ROME — The Knights of Malta is still insisting on its sovereignty in its showdown with the Vatican, even after Pope Francis effectively took control of the ancient religious order and announced a papal delegate would govern it through a “process of renewal.”

The Knights’ current grand master, Fra’ Matthew Festing, was at work Friday at the order’s swanky Rome palazzo near the Spanish Steps, pending a meeting of his governing council to either accept or reject his resignation.

The Saturday meeting is evidence of the order’s sovereign status under international law, which is recognized by the more than 100 countries that have diplomatic relations with the Knights of Malta and essentially consider it a state.

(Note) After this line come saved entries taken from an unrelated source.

(** The string begins, or ends, with a whitespace character or is empty:
    what stands next to a word. *)
Definition starts_blank (s : string) : bool :=
  match s with
  | "" => true
  | String c _ => isspace c
  end.

Fixpoint ends_blank (s : string) : bool :=
  match s with
  | "" => true
  | String c "" => isspace c
  | String _ s' => ends_blank s'
  end.

(** Every character of the string is whitespace (so is the empty string). *)
Fixpoint blank (s : string) : bool :=
  match s with
  | "" => true
  | String c s' => isspace c && blank s'
  end.

(** No character of the string is whitespace. *)
Fixpoint solid (s : string) : bool :=
  match s with
  | "" => true
  | String c s' => negb (isspace c) && solid s'
  end.

(** [word] is a whitespace-delimited word of [s]: a non-empty piece of [s]
    without whitespace, with whitespace or an end of [s] on either side. *)
Definition is_word (word s : string) : Prop :=
  nonempty word = true /\ solid word = true /\
  exists a b, s = a ++ word ++ b /\ ends_blank a = true /\ starts_blank b = true.

(** Some whitespace-delimited word of the query is a substring of the
    lowercased content. *)
Definition word_occurs (query content : string) : Prop :=
  exists word, is_word word query /\ occurs_in word (lower content).

(** The relevance score in the words of the specification: [points] are
    awarded when the condition holds, none otherwise; an object collects
    one point for each field whose value is a string in which a query
    word occurs; the key is worth two points, a bare string entry one. *)
Inductive awards (condition : Prop) (points : nat) : nat -> Prop :=
| awarded : condition -> awards condition points points
| not_awarded : ~ condition -> awards condition points 0.

Inductive field_points (query : string)
  : list (string * json) -> nat -> Prop :=
| field_points_nil : field_points query [] 0
| field_points_string (field content : string) (rest : list (string * json))
    (p n : nat) :
    awards (word_occurs query content) 1 p ->
    field_points query rest n ->
    field_points query ((field, JStr content) :: rest) (p + n)
| field_points_other (field : string) (value : json)
    (rest : list (string * json)) (n : nat) :
    (forall content, value <> JStr content) ->
    field_points query rest n ->
    field_points query ((field, value) :: rest) n.

Inductive relevance_spec (query key : string) : json -> nat -> Prop :=
| relevance_object (fields : list (string * json)) (k n : nat) :
    awards (word_occurs query key) 2 k ->
    field_points query fields n ->
    relevance_spec query key (JObj fields) (k + n)
| relevance_string (content : string) (k n : nat) :
    awards (word_occurs query key) 2 k ->
    awards (word_occurs query content) 1 n ->
    relevance_spec query key (JStr content) (k + n)
| relevance_other (value : json) (k : nat) :
    (forall fields, value <> JObj fields) ->
    (forall content, value <> JStr content) ->
    awards (word_occurs query key) 2 k ->
    relevance_spec query key value k.

(** The score the code gives an entry of the store, key and value
    together. *)
Definition entry_score (query_lower : string) (item : string * json) : nat :=
  _calculate_relevance query_lower (fst item) (snd item).

(** The entries of a value of the store, and of all topics in order. *)
Definition fields_of (value : json) : list (string * json) :=
  match value with
  | JObj fields => fields
  | _ => []
  end.

Definition all_entries (store : knowledge) : list (string * json) :=
  List.concat (map (fun topic : string * json => fields_of (snd topic)) store).

(** Every topic of the store holds an object. *)
Definition objects (store : knowledge) : Prop :=
  forall name value, In (name, value) store -> exists fields, value = JObj fields.

(** The crops file is absent, cannot be read, or holds a JSON object. *)
Definition well_formed (fs : filesystem) : Prop :=
  crops_file_exists fs = false
  \/ (exists e, crops_file_load fs = Raise e)
  \/ (exists fields, crops_file_load fs = Ok (JObj fields)).

(** The number of keywords of a topic of the pattern table that occur in
    the text. *)
Definition topic_hits (text : string) (entry : string * list string) : nat :=
  keyword_hits (snd entry) text.

(** The number of messages sent to the generation service in a log. *)
Fixpoint backend_calls (log : io_log) : nat :=
  match log with
  | [] => 0
  | SendMessage _ :: log' => S (backend_calls log')
  | HttpGet _ :: log' => backend_calls log'
  end.

(** The character [c] does not occur in [s]. *)
Fixpoint free_of (c : char) (s : string) : bool :=
  match s with
  | "" => true
  | String x s' => negb (x =? c)%N && free_of c s'
  end.

(** A reply wrapped in a fence tagged markdown. *)
Definition fenced (body : string) : string :=
  "```markdown" ++ nl ++ body ++ nl ++ "```".

(** The entry [topic_scores] holds for a topic, whether the topic gets an
    entry at all, and the comparison [max] makes between two entries. *)
Definition scored_topic (text : string) (entry : string * list string)
  : string * nat :=
  (fst entry, topic_hits text entry).

Definition positive_topic (text : string) (entry : string * list string)
  : bool :=
  (0 <? topic_hits text entry)%nat.

Definition keep_larger (best y : string * nat) : string * nat :=
  if (snd best <? snd y)%nat then y else best.
(** The number of lower-case vowel characters in all of [words]. *)
Fixpoint vowel_occurrences (words : list str) : Z :=
  match words with
  | [] => 0
  | word :: words' =>
      Z.of_nat (length (filter (λ c, c ∈ py "aeiou") word))
      + vowel_occurrences words'
  end.

Section WholeWords.
Context `{Unicode}.

(** [seg] is [lit] up to case. *)
Fixpoint same_ignoring_case (lit seg : str) : bool :=
  match lit, seg with
  | [], [] => true
  | p :: lit', c :: seg' => re_ignorecase p c && same_ignoring_case lit' seg'
  | _, _ => false
  end.

(** The character of [text] just before position [i]. *)
Definition char_before (text : str) (i : nat) : option char :=
  match i with
  | O => None
  | S j => text !! j
  end.

(** [lit] occurs in [text] at position [i] as a whole word: the characters
    from [i] on are [lit] up to case, and neither the character before the
    occurrence nor the one after it is a word character. *)
Definition whole_word_at (text : str) (i : nat) (lit : str) : bool :=
  same_ignoring_case lit (take (length lit) (drop i text))
  && negb (side_is_word (char_before text i))
  && negb (side_is_word (text !! (i + length lit)%nat)).

(** The number of positions of [text] at which one of the pronouns occurs as
    a whole word. *)
Definition whole_word_occurrences (text : str) : Z :=
  len (filter (λ i, existsb (whole_word_at text i) pronouns = true)
              (seq 0 (length text))).
End WholeWords.

(** ** What the cleaner takes from Python and NLTK

    [clean_and_tokenize] calls [str.lower] and [word_tokenize]; what it does
    on its own output depends on three facts about them. *)

Section Assumptions.
Context `{Unicode} `{Tokenizer}.

(** Lower-casing leaves the alphabetic tokens of a lower-cased text as they
    are: the tokenizer does not change the case of a word. *)
Definition tokens_stay_lower : Prop :=
  ∀ (text word : str),
    word ∈ word_tokenize (str_lower text) →
    isalpha word = true →
    str_lower word = word.

(** Lower-casing leaves a space-joined list of lower-case words as it is. *)
Definition join_stays_lower : Prop :=
  ∀ words : list str,
    Forall (λ word, str_lower word = word) words →
    str_lower (join (py " ") words) = join (py " ") words.

(** Alphabetic tokens that the tokenizer has produced, joined by single
    spaces, are tokenized into themselves. *)
Definition retokenizes : Prop :=
  ∀ (text : str) (words : list str),
    words `sublist_of` word_tokenize text →
    Forall (λ word, isalpha word = true) words →
    word_tokenize (join (py " ") words) = words.
End Assumptions.

(** ** What the pronoun pattern takes from [re]

    Under [re.I] a letter of the pattern matches letters only, and letters
    are word characters. *)

Definition pattern_letters_are_words `{Unicode} : Prop :=
  ∀ (lit : str) (p c : char),
    lit ∈ pronouns → p ∈ lit → re_ignorecase p c = true → re_word c = true.
Lemma webhook_try_acknowledges u :
  acknowledges_and_reads_if (plain u) (TelegramServer.webhook_try env u).
Proof.
  assert (Hack : acknowledges (ret (json_response Ack))).
  { intros w r w' [= <- <-]. split; [done|]. by intros a [= <-]. }
  assert (Hthrow : forall e, acknowledges (throw e)).
  { intros e w r w' [= <- <-]. split; [done|]. intros a. discriminate. }
  unfold TelegramServer.webhook_try.
  destruct (TelegramServer.update_message u) as [message|] eqn:Hmessage;
    [|by apply acknowledges_in_any_case].
  destruct (TelegramServer.msg_chat message) as [chat|],
           (TelegramServer.msg_from message) as [from|];
    try by apply acknowledges_in_any_case.
  repeat (match goal with
          | |- acknowledges_and_reads_if _ (if ?b then _ else _) =>
              destruct b
          end;
          [apply acknowledges_in_any_case;
           first [apply send_then_ack | apply list_feedbacks_acknowledges]|]).
  destruct (TelegramServer.replied_to message) as [rowNumber|] eqn:Hreply.
  - intros w r w' Hrun.
    match type of Hrun with
    | TelegramServer.reply_branch _ ?c ?i ?f ?t ?m ?n _ = _ =>
        destruct (reply_branch_returns c i f t m n w) as (w2 & Hreturns)
    end.
    rewrite Hreturns in Hrun. injection Hrun as <- <-. split.
    + intros Hplain. apply replied_to_reply in Hreply.
      by specialize (Hplain message Hmessage).
    + by intros a [= <-].
  - apply acknowledges_in_any_case.
    repeat (match goal with
            | |- acknowledges (if ?b then _ else _) => destruct b
            end; [apply send_then_ack|]).
    done.
Qed.
(** A ratio from a half up to one has exponent -53. *)
Lemma exponent_half p q :
  Z.pos q <= 2 * Z.pos p -> Z.pos p < Z.pos q ->
  Binary64.exponent p q = -53.
Proof.
  intros Hlo Hhi. unfold Binary64.exponent.
  assert (Z.log2 (Z.pos p) <= Z.log2 (Z.pos q)) by (apply Z.log2_le_mono; lia).
  assert (Z.log2 (Z.pos q) <= Z.succ (Z.log2 (Z.pos p))).
  { rewrite <-Z.log2_double by lia. by apply Z.log2_le_mono. }
  set (k := Z.log2 (Z.pos p) - Z.log2 (Z.pos q)).
  assert (k = 0 \/ k = -1) as [Hk|Hk] by lia; clearbody k; subst k; cbv zeta.
  - change (0 <=? 0) with true. change (2 ^ 0) with 1. cbv iota.
    destruct (Z.leb_spec (Z.pos q * 1) (Z.pos p)); lia.
  - change (0 <=? -1) with false. change (2 ^ (- -1)) with 2. cbv iota.
    destruct (Z.leb_spec (Z.pos q) (Z.pos p * 2)); lia.
Qed.

Lemma round_quotient c t :
  Binary64.round (inject_Z (Z.pos c) / inject_Z (Z.pos t)) =
  Binary64.round_pos c t.
Proof.
  unfold Binary64.round, Qdiv, Qmult, Qinv, inject_Z. cbn [Qnum Qden Z.sgn].
  by rewrite Z.mul_1_r, Pos.mul_1_l.
Qed.

(** The quotient of a score of exactly 70% is the double of 7/10, and
    that of a score of exactly 50% is 1/2, whatever the two counts. *)
Lemma round_seven_tenths C T :
  0 < T -> 10 * C = 7 * T ->
  Binary64.round (inject_Z C / inject_Z T) = Binary64.round (7 # 10).
Proof.
  intros HT Heq. destruct T as [|t|t]; try lia. destruct C as [|c|c]; try lia.
  rewrite round_quotient. unfold Binary64.round_pos.
  rewrite exponent_half by lia.
  change (0 <=? -53) with false. cbv iota.
  destruct (mantissa_nearest (Z.pos c * 2 ^ (- -53)) (Z.pos t) ltac:(lia))
    as [Hup Hdown].
  set (m := Binary64.mantissa _ _) in *.
  assert (m = 6305039478318694) as ->; [|by vm_compute].
  change (2 ^ (- -53)) with 9007199254740992 in *. clearbody m. nia.
Qed.

Lemma round_one_half C T :
  0 < T -> 2 * C = T ->
  Binary64.round (inject_Z C / inject_Z T) = Binary64.round (1 # 2).
Proof.
  intros HT Heq. destruct T as [|t|t]; try lia. destruct C as [|c|c]; try lia.
  rewrite round_quotient. unfold Binary64.round_pos.
  rewrite exponent_half by lia.
  change (0 <=? -53) with false. cbv iota.
  destruct (mantissa_nearest (Z.pos c * 2 ^ (- -53)) (Z.pos t) ltac:(lia))
    as [Hup Hdown].
  set (m := Binary64.mantissa _ _) in *.
  assert (m = 4503599627370496) as ->; [|by vm_compute].
  change (2 ^ (- -53)) with 9007199254740992 in *. clearbody m. nia.
Qed.

(** With at most 2^48 questions a score off a threshold is off it by
    more than the rounding can move it. *)
Lemma exact_percentage_above (k g C T : Z) :
  0 < T <= 2 ^ 48 -> 0 <= g -> k * T + g <= 100 * C ->
  (inject_Z k + (g # 2 ^ 48) <= inject_Z (100 * C) / inject_Z T)%Q.
Proof.
  intros HT Hg Hle. destruct T as [|t|t]; try lia.
  change (2 ^ 48) with 281474976710656 in HT.
  unfold Qle, Qplus, Qdiv, Qmult, Qinv, inject_Z. cbn [Qnum Qden Z.sgn].
  rewrite ?Pos2Z.inj_mul. change (Z.pos (2 ^ 48)) with 281474976710656. nia.
Qed.

Lemma exact_percentage_below (k g C T : Z) :
  0 < T <= 2 ^ 48 -> 0 <= g -> 100 * C + g <= k * T ->
  (inject_Z (100 * C) / inject_Z T <= inject_Z k - (g # 2 ^ 48))%Q.
Proof.
  intros HT Hg Hle. destruct T as [|t|t]; try lia.
  change (2 ^ 48) with 281474976710656 in HT.
  unfold Qle, Qminus, Qplus, Qopp, Qdiv, Qmult, Qinv, inject_Z.
  cbn [Qnum Qden Z.sgn].
  rewrite ?Pos2Z.inj_mul. change (Z.pos (2 ^ 48)) with 281474976710656. nia.
Qed.

Lemma Qle_bool_false x y : (y < x)%Q -> Qle_bool x y = false.
Proof.
  intros Hlt. destruct (Qle_bool x y) eqn:Hle; [|done].
  apply Qle_bool_iff in Hle. lra.
Qed.

(** For a score of a quiz of up to 2^48 questions the two roundings do
    not change the tier: it is the one that 100×C/T itself would give. *)
Lemma evaluate_performance_exact_tier C T :
  0 <= C <= T -> 0 < T <= 2 ^ 48 ->
  exists P message,
    PerformanceEvaluator.evaluate_performance C T =
      Binary64.Value (Binary64.Finite P, exact_tier C T, message).
Proof.
  intros HC HT.
  destruct (percentage_close C T HC ltac:(lia))
    as (Hdiv & Hmul & _ & _ & Hlo & Hhi).
  unfold PerformanceEvaluator.evaluate_performance.
  destruct (Z.eqb_spec T 0) as [|_]; [lia|].
  rewrite Hdiv. cbv zeta. rewrite Hmul.
  set (exact := (inject_Z (100 * C) / inject_Z T)%Q) in *.
  set (P := Binary64.round (Binary64.round (inject_Z C / inject_Z T) * 100))
    in *.
  unfold Binary64.ge_int, Config.EXCELLENT_THRESHOLD, Config.GOOD_THRESHOLD.
  change (1 # 2 ^ 45)%Q with (1 # 35184372088832)%Q in *.
  assert (7 * T <= 10 * C -> (inject_Z 70 <= P)%Q) as H70.
  { intros Hle. destruct (Z.eq_dec (10 * C) (7 * T)) as [Heq|Hne].
    - subst P. rewrite round_seven_tenths by lia. by vm_compute.
    - pose proof (exact_percentage_above 70 10 C T HT ltac:(lia) ltac:(lia)) as H.
      fold exact in H. change (10 # 2 ^ 48)%Q with (10 # 281474976710656)%Q in H.
      change (inject_Z 70) with 70%Q in *. clearbody exact P. lra. }
  assert (10 * C < 7 * T -> (P < inject_Z 70)%Q) as H70'.
  { intros Hlt.
    pose proof (exact_percentage_below 70 10 C T HT ltac:(lia) ltac:(lia)) as H.
    fold exact in H. change (10 # 2 ^ 48)%Q with (10 # 281474976710656)%Q in H.
    change (inject_Z 70) with 70%Q in *. clearbody exact P. lra. }
  assert (T <= 2 * C -> (inject_Z 50 <= P)%Q) as H50.
  { intros Hle. destruct (Z.eq_dec (2 * C) T) as [Heq|Hne].
    - subst P. rewrite round_one_half by lia. by vm_compute.
    - pose proof (exact_percentage_above 50 50 C T HT ltac:(lia) ltac:(lia)) as H.
      fold exact in H. change (50 # 2 ^ 48)%Q with (50 # 281474976710656)%Q in H.
      change (inject_Z 50) with 50%Q in *. clearbody exact P. lra. }
  assert (2 * C < T -> (P < inject_Z 50)%Q) as H50'.
  { intros Hlt.
    pose proof (exact_percentage_below 50 50 C T HT ltac:(lia) ltac:(lia)) as H.
    fold exact in H. change (50 # 2 ^ 48)%Q with (50 # 281474976710656)%Q in H.
    change (inject_Z 50) with 50%Q in *. clearbody exact P. lra. }
  unfold exact_tier.
  destruct (Z.leb_spec (7 * T) (10 * C)) as [Ha|Ha].
  { apply H70, Qle_bool_iff in Ha. rewrite Ha. by eexists _, _. }
  rewrite (Qle_bool_false _ _ (H70' Ha)).
  destruct (Z.leb_spec T (2 * C)) as [Hb|Hb].
  { apply H50, Qle_bool_iff in Hb. rewrite Hb. by eexists _, _. }
  rewrite (Qle_bool_false _ _ (H50' Hb)). by eexists _, _.
Qed.

(** ** Claims about the scorer *)








(** ** Claims about the session handlers *)

(** C8. [reset_quiz] leaves a session, a Finished one in particular,
    not started, with no questions, an empty answer log, correct-count 0,
    position 0 and every per-question flag cleared: the fresh session. *)
Theorem reset_quiz_clears s :
  let s' := reset_quiz s in
  s' = initialize_session_state None /\
  main s' = InitialScreen /\
  quiz_started s' = false /\ questions s' = [] /\ user_answers s' = [] /\
  correct_answers s' = 0%nat /\ current_question s' = 0%nat /\
  quiz_finished s' = false /\ question_answered s' = false /\
  last_user_answer s' = None /\ last_answer_correct s' = None.
Proof. by repeat split. Qed.

(** C5. Submitting while the current question is already answered, or
    after the session is finished, returns the session as it was. So of
    two submissions in a row to an open question the first records one
    answer and raises the correct-count by at most one, and the second
    changes nothing. *)
Theorem answer_question_guard :
  (forall a s,
     question_answered s = true \/ quiz_finished s = true ->
     answer_question a s = Returns s) /\
  (forall a b s,
     quiz_finished s = false -> question_answered s = false ->
     (current_question s < length (questions s))%nat ->
     exists s1,
       answer_question a s = Returns s1 /\
       answer_question b s1 = Returns s1 /\
       length (user_answers s1) = S (length (user_answers s)) /\
       (correct_answers s <= correct_answers s1 <= correct_answers s + 1)%nat).
Proof.
  split.
  - intros a s [H|H]; unfold answer_question; rewrite H; [|done].
    by rewrite orb_true_r.
  - intros a b s Hf Ha Hlt. unfold answer_question at 1. rewrite Hf, Ha.
    destruct (lookup_lt_is_Some_2 _ _ Hlt) as [q ->]. cbn.
    eexists. split; [done|]. split.
    + unfold answer_question. cbn [quiz_finished question_answered].
      by rewrite orb_true_r.
    + cbn. rewrite length_app. cbn. destruct (String.eqb a (gabarito q)); lia.
Qed.

Lemma answer_question_guard_witness :
  exists s1,
    answer_question "a" Sample.started = Returns s1 /\
    answer_question "b" s1 = Returns s1 /\
    length (user_answers s1) = 1%nat /\
    answer_question "c" s1 = Returns s1.
Proof.
  destruct (proj2 answer_question_guard "a"%string "b"%string Sample.started)
    as (s1 & H1 & H2 & H3 & _); [reflexivity|reflexivity|vm_compute; lia|].
  exists s1. split; [exact H1|]. split; [exact H2|]. split; [exact H3|].
  apply (proj1 answer_question_guard). left.
  vm_compute in H1. by injection H1 as <-.
Defined.

(** C2, as stated, fails: [next_question] has no guard. On a quiz just
    started, with its first question still open, it moves to the second
    question; on a finished one it keeps counting. *)
Lemma next_question_unguarded :
  (question_answered Sample.started = false /\
   next_question Sample.started <> Sample.started) /\
  (let finished := perform_all [NextQuestion; NextQuestion] Sample.started in
   quiz_finished finished = true /\ next_question finished <> finished).
Proof.
  split; (split; [reflexivity|]); intros H;
    apply (f_equal current_question) in H; vm_compute in H; discriminate.
Qed.
Lemma default_scorer_floor_witness :
  min_count example_model
  < count_of (vocab example_model)
      (str_join (delimiter example_model) ["new"; "york"]).
Proof.
  apply (default_scorer_floor example_model "new" "york").
  - reflexivity.
  - vm_compute. reflexivity.
  - intros k c H. apply elem_of_map_to_list in H.
    assert (Hl : map_to_list (vocab example_model)
                 = [("york", 5); ("new_york", 6); ("new", 5)])
      by (vm_compute; reflexivity).
    rewrite Hl in H.
    repeat (apply elem_of_cons in H as [H | H];
            [injection H as _ ->; lia|]).
    inversion H.
  - vm_compute. reflexivity.
Defined.
Lemma delete_company_idempotent_witness :
  stored (snd (delete_company "00000003" world0)) = stored world0.
Proof.
  apply (proj2 (proj2 (proj2 (delete_company_idempotent world0 "00000003")))).
  intros c Hc. change (stored world0) with [ex1; ex2] in Hc.
  apply elem_of_cons in Hc as [-> | Hc]; [discriminate |].
  apply list_elem_of_singleton in Hc as ->. discriminate.
Defined.

(** X2: [add_company] and [delete_company] keep the registration
    numbers of the stored records pairwise distinct. *)
Theorem store_distinct_crns_kept (w : world) (r : company) (n : string) :
  NoDup (crn <$> stored w) ->
  NoDup (crn <$> stored (snd (add_company r w)))
  /\ NoDup (crn <$> stored (snd (delete_company n w))).
Proof.
  intros Hnd. split.
  - rewrite add_company_run.
    destruct (crn_saved (stored w) (crn r)) eqn:E; cbn [snd]; [exact Hnd |].
    unfold stored at 1. cbn [file]. rewrite fmap_app. cbn.
    apply NoDup_app. split; [exact Hnd |]. split; [| apply NoDup_singleton].
    intros x Hx Hx'. apply list_elem_of_singleton in Hx' as ->.
    apply list_elem_of_fmap in Hx as (c & Hc & Hin).
    apply crn_saved_false_iff with (c := c) in E; [congruence | exact Hin].
  - rewrite delete_company_run. cbn [snd]. unfold stored at 1. cbn [file].
    eapply sublist_NoDup; [exact Hnd |]. apply fmap_sublist, sublist_filter.
Qed.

Festing, a 67-year-old British aristocrat, met Tuesday with Francis and said he would resign after he lost an internal power struggle that started with a scandal over condoms. Festing sacked the Knights’ foreign minister, Albrecht von Boeselager, over the condom scandal.

But the Vatican intervened on Boeselager’s behalf and announced this week that the pope had accepted Festing’s resignation and would name a papal delegate to run the order.

The Knights of Malta is an ancient chivalric order that runs hospitals and clinics around the world. It counts 13,500 Knights, Dames and chaplains, 80,000 permanent volunteers and 25,000 employees, most of them medical personnel who lend first aid in war zones, natural disasters and conflict areas.

The Knights are questioning the pope’s right to name a delegate to govern the order, since its sovereign constitution clearly sets out the process for selecting its leadership.